ARTICLES

Flat Shoulder Plane

Sun Apr 21, 2019 by Dr. Greg Rose

A Flat Shoulder Plane describes the amount of shoulder tilt (side bend) an athlete has once they get into the trophy position.  Normally, an athlete moves into a large amount of back side bend as they approach the trophy position. This side bend helps load the spine, improves contact consistency, as well as creates power in the serve.  If the athlete has a reduced amount of side bend in the trophy position, we call this a Flat Shoulder Plane.  As a result the player will usually make compensations with the body and hands to square the racquet. 

The easiest way to diagnose a Flat Shoulder Plane is from the side-on view.  Draw a line from the top of the back shoulder to the top of the front shoulder.   If you were to imagine that line extending down to the ground, it should hit the floor, anywhere inside the perimeter line of the court.  If the extended shoulder line projects outside the perimeter line of the court,  we consider that a Flat Shoulder Plane.

A Flat Shoulder Plane may be caused by the following technical factors:

1) A poor toss with the ball going too forward into the court can cause a Flat Shoulder Plane. 

2) An elevated back elbow can prevent the spine from getting into a normal shoulder plane. 

3) If a player lifts the racquet too high during the release and loading phases, then a Flat Shoulder Plane is very common.

4) Simply squatting or dropping down in the legs, verses coiling and loading properly in the lower body can create this characteristic. 

5) An improper weight shift into the front leg too early can also force a flat shoulder plane. Not enough forward shift into the front hip with the release and load may prevent the player from getting into a proper trophy position.

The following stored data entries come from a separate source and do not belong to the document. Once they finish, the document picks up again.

(** ** What a datagram announces

    The reference semantics of [handle_packet]: the proxies the submessages
    of a datagram announce, in order. *)
Definition announced (cfg : SpdpConfig) (from : SocketAddr) (h : Header) (raw : RawSubmessage)
    : option ParticipantProxy :=
  match decode_data_submessage (raw_flags raw) (raw_body raw) with
  | Ok (mkDataSubmessage _ w _ (Some data)) =>
      if bool_decide (raw_id raw = SUBMSG_DATA ∧ w = ENTITYID_SPDP_WRITER) then
        match token_accepted (sc_discovery_plugin cfg) (guid_prefix h) data,
              parse_participant_data (guid_prefix h) data from with
        | Ok true, Ok o => o
        | _, _ => None
        end
      else None
  | _ => None
  end.

Definition raws (its : list Item) : list RawSubmessage :=
  omap (λ it, match it with inl r => Some r | inr _ => None end) its.

Definition accepted_proxies (cfg : SpdpConfig) (data : list byte) (from : SocketAddr)
    : list ParticipantProxy :=
  match Header.decode data, SubmessageIter.items (drop 20 data) with
  | Ok h, Ok its =>
      if bool_decide (guid_prefix h = sc_guid_prefix cfg) then []
      else omap (announced cfg from h) (raws its)
  | _, _ => []
  end.

(** What the table holds for a proxy stored at [now]. *)
Definition stamped (now : Z) (p : ParticipantProxy) : ParticipantProxy :=
  let p := set_last_seen (Some now) p in
  if lease_duration p =? 0 then set_lease DEFAULT_LEASE_DURATION p else p.

Section theorems.
Context `{BuildProfile}.

Lemma raws_item_list rs e : raws (item_list rs e) = rs.
Proof.
  unfold raws, item_list. induction rs as [|r rs IH]; [by destruct e|].
  cbn. f_equal. apply IH.
Qed.

Lemma spdp_submessage_eq now from h raw s :
  handle_submessage now from h raw s
  = Ok match announced (config s) from h raw with
       | Some p => (store_peer now p s).2 | None => s end.
Proof.
  unfold handle_submessage, announced.
  destruct (ok_total (F:=Empty_set) _ (decode_data_no_panic (raw_flags raw) (raw_body raw))) as (o & Ho & Hd).
  destruct (bool_decide_reflect (raw_id raw = SUBMSG_DATA)) as [Hid|Hid]; cbn [negb].
  2: { repeat case_match; try done. rewrite bool_decide_false in * by tauto. done. }
  rewrite Ho, bind_ok. destruct o as [[r w sn pl]|].
  2: { unfold ok in Ho. by destruct (decode_data_submessage _ _). }
  rewrite (Hd _ eq_refl). cbn [data_writer_entity_id payload].
  destruct (bool_decide_reflect (w = ENTITYID_SPDP_WRITER)) as [Hw|Hw]; cbn [negb].
  2: { repeat case_match; try done. rewrite bool_decide_false in * by tauto. done. }
  destruct pl as [data|]; [|done]. rewrite bool_decide_true by done.
  destruct (token_accepted_total (sc_discovery_plugin (config s)) (guid_prefix h) data) as [b ->].
  destruct (parse_total (guid_prefix h) data from) as [p ->].
  rewrite !bind_ok. by destruct b, p.
Qed.

Lemma store_peer_config now p s : config (store_peer now p s).2 = config s.
Proof. done. Qed.

Definition store_all (now : Z) (ps : list ParticipantProxy) (s : SpdpService) : SpdpService :=
  foldl (λ s p, (store_peer now p s).2) s ps.

Lemma store_all_config now ps s : config (store_all now ps s) = config s.
Proof.
  unfold store_all. revert s. induction ps as [|p ps IH]; intros s; [done|]. simpl. by rewrite IH.
Qed.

6) If the arms move first, without a shoulder turn or any turning of the body it can cause a  Flat Shoulder Plane

Several physical limitations may cause a Flat Shoulder Plane during the serve:

1) Limited Spine Lateral Flexion - The ability to laterally flex the spine (back shoulder down) can impact a player’s ability to get into the proper spine lateral tilt.  Spine lateral flexion mobility can be reduced by abdominal fascial restrictions, rib cage mobility limitations, reduced spinal mobility and even poor shoulder (Latissimus) flexibility.

2) Limited T-Spine Extension - Usually, this is a coupled motion with spine lateral flexion.  If lateral flexion is reduced, then thoracic extension is also restricted.  Spine extension mobility can also be reduced by abdominal fascial restrictions, rib cage mobility limitations, reduced spinal mobility and even poor shoulder (Latissimus) flexibility. 

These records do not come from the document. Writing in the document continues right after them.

(* ===== verification/Sedp.v ===== *)
(** * Sedp: endpoint discovery (src/rtps/sedp.rs)

    Announcements of local writers and readers, their parser, and the tables
    of remote endpoints with the matching by topic.  The values of a
    [HashMap] come in the order of [map_to_list]; the theorems do not depend
    on it.  The last part takes [register_reader] and [on_remote_writer] apart
    into their locked sections and interleaves them. *)

From S2P Require Import Prelude Utf8 Codec Guid Locator Message Cdr Socket Spdp.

Definition ENDPOINT_TYPE_NAME : list byte := bytes_of_ascii "CDR_BLOB".

Record EndpointInfo : Type := mkEndpointInfo {
  ei_guid : Guid;
  topic_name : list byte;
  is_writer : bool }.

#[global] Instance EndpointInfo_eq_dec : EqDecision EndpointInfo.
Proof. solve_decision. Defined.

Record WriterMatch : Type := mkWriterMatch {
  reader_eid : EntityId;
  writer_guid : Guid }.

#[global] Instance WriterMatch_eq_dec : EqDecision WriterMatch.
Proof. solve_decision. Defined.

Record SedpConfig : Type := mkSedpConfig {
  ec_guid_prefix : GuidPrefix;
  ec_vendor_id : VendorId;
  ec_data_unicast_port : Z;
  ec_ipv6 : bool }.

Module SedpConfig.
Definition new (guid_prefix : GuidPrefix) (data_unicast_port : Z) : SedpConfig :=
  mkSedpConfig guid_prefix VENDOR_ID_RUST_DDS data_unicast_port false.

Definition with_ipv6 (c : SedpConfig) : SedpConfig :=
  mkSedpConfig (ec_guid_prefix c) (ec_vendor_id c) (ec_data_unicast_port c) true.
End SedpConfig.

3) Limited Shoulder Mobility & Stability - Gleno-humeral restrictions or any gross limitation in the gleno-humeral joint can limit an athlete’s spine range of motion. Usually the shoulder will be restricted in other directions (not just flexion) as well. Any lack of shoulder stability in the shoulder girdle can also create the same problems.

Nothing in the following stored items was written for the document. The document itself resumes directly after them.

(** *** Field updates *)
Definition set_data_socket {N} x0 (self : RtpsParticipant N) : RtpsParticipant N :=
  mkRtpsParticipant (rp_guid_prefix self) (rp_vendor_id self) x0 (sedp self) (meta_socket
    self) (entity_counter self) (readers self) (writers self) (frag_assembler self)
    (rp_delivers self) (rp_drops self) (last_sample self) (persist_dir self) (disk self)
    (user_data_multicast_addr self) (topic_counters self) (inners self).
Definition set_sedp {N} x0 x1 (self : RtpsParticipant N) : RtpsParticipant N :=
  mkRtpsParticipant (rp_guid_prefix self) (rp_vendor_id self) (data_socket self) x0 x1
    (entity_counter self) (readers self) (writers self) (frag_assembler self) (rp_delivers
    self) (rp_drops self) (last_sample self) (persist_dir self) (disk self)
    (user_data_multicast_addr self) (topic_counters self) (inners self).
Definition set_entity_counter {N} x0 (self : RtpsParticipant N) : RtpsParticipant N :=
  mkRtpsParticipant (rp_guid_prefix self) (rp_vendor_id self) (data_socket self) (sedp self)
    (meta_socket self) x0 (readers self) (writers self) (frag_assembler self) (rp_delivers
    self) (rp_drops self) (last_sample self) (persist_dir self) (disk self)
    (user_data_multicast_addr self) (topic_counters self) (inners self).
Definition set_readers {N} x0 (self : RtpsParticipant N) : RtpsParticipant N :=
  mkRtpsParticipant (rp_guid_prefix self) (rp_vendor_id self) (data_socket self) (sedp self)
    (meta_socket self) (entity_counter self) x0 (writers self) (frag_assembler self)
    (rp_delivers self) (rp_drops self) (last_sample self) (persist_dir self) (disk self)
    (user_data_multicast_addr self) (topic_counters self) (inners self).
Definition set_writers {N} x0 (self : RtpsParticipant N) : RtpsParticipant N :=
  mkRtpsParticipant (rp_guid_prefix self) (rp_vendor_id self) (data_socket self) (sedp self)
    (meta_socket self) (entity_counter self) (readers self) x0 (frag_assembler self)
    (rp_delivers self) (rp_drops self) (last_sample self) (persist_dir self) (disk self)
    (user_data_multicast_addr self) (topic_counters self) (inners self).
Definition set_assembler {N} x0 (self : RtpsParticipant N) : RtpsParticipant N :=
  mkRtpsParticipant (rp_guid_prefix self) (rp_vendor_id self) (data_socket self) (sedp self)
    (meta_socket self) (entity_counter self) (readers self) (writers self) x0 (rp_delivers
    self) (rp_drops self) (last_sample self) (persist_dir self) (disk self)
    (user_data_multicast_addr self) (topic_counters self) (inners self).
Definition set_totals {N} x0 x1 (self : RtpsParticipant N) : RtpsParticipant N :=
  mkRtpsParticipant (rp_guid_prefix self) (rp_vendor_id self) (data_socket self) (sedp self)
    (meta_socket self) (entity_counter self) (readers self) (writers self) (frag_assembler
    self) x0 x1 (last_sample self) (persist_dir self) (disk self) (user_data_multicast_addr
    self) (topic_counters self) (inners self).
Definition set_last_sample {N} x0 (self : RtpsParticipant N) : RtpsParticipant N :=
  mkRtpsParticipant (rp_guid_prefix self) (rp_vendor_id self) (data_socket self) (sedp self)
    (meta_socket self) (entity_counter self) (readers self) (writers self) (frag_assembler
    self) (rp_delivers self) (rp_drops self) x0 (persist_dir self) (disk self)
    (user_data_multicast_addr self) (topic_counters self) (inners self).
Definition set_disk {N} x0 (self : RtpsParticipant N) : RtpsParticipant N :=
  mkRtpsParticipant (rp_guid_prefix self) (rp_vendor_id self) (data_socket self) (sedp self)
    (meta_socket self) (entity_counter self) (readers self) (writers self) (frag_assembler
    self) (rp_delivers self) (rp_drops self) (last_sample self) (persist_dir self) x0
    (user_data_multicast_addr self) (topic_counters self) (inners self).
Definition set_user_data_multicast_addr {N} x0 (self : RtpsParticipant N) : RtpsParticipant N :=
  mkRtpsParticipant (rp_guid_prefix self) (rp_vendor_id self) (data_socket self) (sedp self)
    (meta_socket self) (entity_counter self) (readers self) (writers self) (frag_assembler
    self) (rp_delivers self) (rp_drops self) (last_sample self) (persist_dir self) (disk
    self) x0 (topic_counters self) (inners self).
Definition set_topic_counters {N} x0 (self : RtpsParticipant N) : RtpsParticipant N :=
  mkRtpsParticipant (rp_guid_prefix self) (rp_vendor_id self) (data_socket self) (sedp self)
    (meta_socket self) (entity_counter self) (readers self) (writers self) (frag_assembler
    self) (rp_delivers self) (rp_drops self) (last_sample self) (persist_dir self) (disk
    self) (user_data_multicast_addr self) x0 (inners self).
Definition set_inners {N} x0 (self : RtpsParticipant N) : RtpsParticipant N :=
  mkRtpsParticipant (rp_guid_prefix self) (rp_vendor_id self) (data_socket self) (sedp self)
    (meta_socket self) (entity_counter self) (readers self) (writers self) (frag_assembler
    self) (rp_delivers self) (rp_drops self) (last_sample self) (persist_dir self) (disk
    self) (user_data_multicast_addr self) (topic_counters self) x0.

4) Limited Hip Mobility and Stability - The athlete should rotate and coil into the back hip during the loading phases, Limitations in hip mobility and stability can force them to simply drop down or not load properly.  This can make it very difficult for the athlete to get into a proper spine tilt position.

A good way to assess if you have enough lateral flexion in the thoracic spine is the Lat Slide Test, which we covered in our most recent article.